In the last half hour, I have gone from goofing off and singing along to Dwight Yoakum's Fast As You to feeling as though I'm drowning in the fear that's been absent these last few hours.
I've been sober three and a half years, April 21st will be four, and yet I've been craving alcohol worse than I have in at least six months lately, to the point I've seriously considered starting to drink again, even though I remember how hard it was to quit, and how much I hated who I was when I was drinking.

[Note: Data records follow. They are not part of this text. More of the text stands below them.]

(** X2: a call of [nearestNeighborVRP] returns without a single iteration of
    its second vehicle loop, with at most [numVehicles] routes, or it never
    returns: the second loop never adds a route. *)
Theorem nearestNeighborVRP_returns_at_once_or_never (g : Globals) :
  (exists routes,
     (forall fuel, nearestNeighborVRP g fuel = Some routes)
     /\ routes = (vehicleLoop g (numVehicles g) (destinations g) []).1
     /\ length routes <= numVehicles g)
  \/ (forall fuel, nearestNeighborVRP g fuel = None).
Proof.
  destruct (nearestNeighborVRP_cases g) as [(Hret & Hlen & _)|Hnever];
    [left|now right].
  eexists. split; [exact Hret|]. split; [reflexivity|exact Hlen].
Qed.

(** X3: when [nearestNeighborVRP] returns, every customer is in a route or
    all [numVehicles] vehicles have a route: a customer is dropped only when
    the fleet is used up. *)
Theorem nearestNeighborVRP_serves_all_or_uses_fleet (g : Globals) (fuel : nat)
    (routes : list Route) :
  distinctObjects g ->
  nearestNeighborVRP g fuel = Some routes ->
  servedCustomers routes ≡ₚ seq 1 (length (destinations g))
  \/ length routes = numVehicles g.
Proof.
  intros Hnd Hr.
  destruct (nearestNeighborVRP_cases g) as [(Hret & _ & Hcases)|Hnever];
    [|rewrite Hnever in Hr; discriminate].
  rewrite Hret in Hr. injection Hr as <-.
  destruct Hcases as [He|Hfull]; [left|now right].
  pose proof (vehicleLoop_invariant g Hnd (numVehicles g) (destinations g) []
                (nnInvariant_initial g Hnd)) as (_ & Hperm & _).
  rewrite He in Hperm. simpl in Hperm. now rewrite app_nil_r in Hperm.
Qed.
(** [[f(x) for x in l]], stopping at the first call that raises. *)
Fixpoint res_mapM {A B : Type} (f : A → res B) (l : list A) : res (list B) :=
  match l with
  | [] => Devuelve []
  | x :: l' => (y <- f x ;; ys <- res_mapM f l' ;; Devuelve (y :: ys))%res
  end.

Definition lanza_error {A} (r : res A) : Prop := ∃ e, r = Lanza e.

(** ** Values *)

Inductive Any : Type :=
| PyNone
| PyBool (b : bool)
| PyInt (n : Z)
| PyStr (s : string)
| PyList (l : list Any).

(** Python's [==] on these values; [bool] is a subclass of [int], so
    [True == 1] and [False == 0]. *)
Fixpoint py_eq (a b : Any) : bool :=
  match a, b with
  | PyNone, PyNone => true
  | PyBool x, PyBool y => Bool.eqb x y
  | PyBool x, PyInt y => Z.b2z x =? y
  | PyInt x, PyBool y => x =? Z.b2z y
  | PyInt x, PyInt y => x =? y
  | PyStr x, PyStr y => String.eqb x y
  | PyList xs, PyList ys =>
      (fix todos (xs ys : list Any) : bool :=
         match xs, ys with
         | [], [] => true
         | x :: xs', y :: ys' => py_eq x y && todos xs' ys'
         | _, _ => false
         end) xs ys
  | _, _ => false
  end.

(** [isinstance(v, list)] *)
Definition es_lista (v : Any) : bool :=
  match v with PyList _ => true | _ => false end.

(** [x in v] for a list [v] *)
Definition py_in (x : Any) (l : list Any) : bool :=
  existsb (λ e, py_eq e x) l.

Right now, my fear is taking over- I don't know what triggered this today, I wish I did. All I know is that I'm terrified I'll never be able to remain in one relationship or one place very long. I'm scared I'm doomed to be one of the "broken" girls who moves endlessly from relationship to relationship, all doomed, all just waiting to end. I've never been what most would consider a "good girl"- I've always been reckless and wild, but I'm scared there's always going to be that division between me and "those" girls... The ones who marry one man, have children, and spend the rest of their lives with them, the ones who can trust a man completely, who can trust anyone completely, and control themselves and their fear enough to keep themselves and their man happy and together.... I'm not sure I'll ever be one of those girls.
This is PTSD, even as I sit here and recognize the symptoms, the habits, the all-or-nothing thinking, the hopelessness... Even though I can identify them, I cannot make them go away.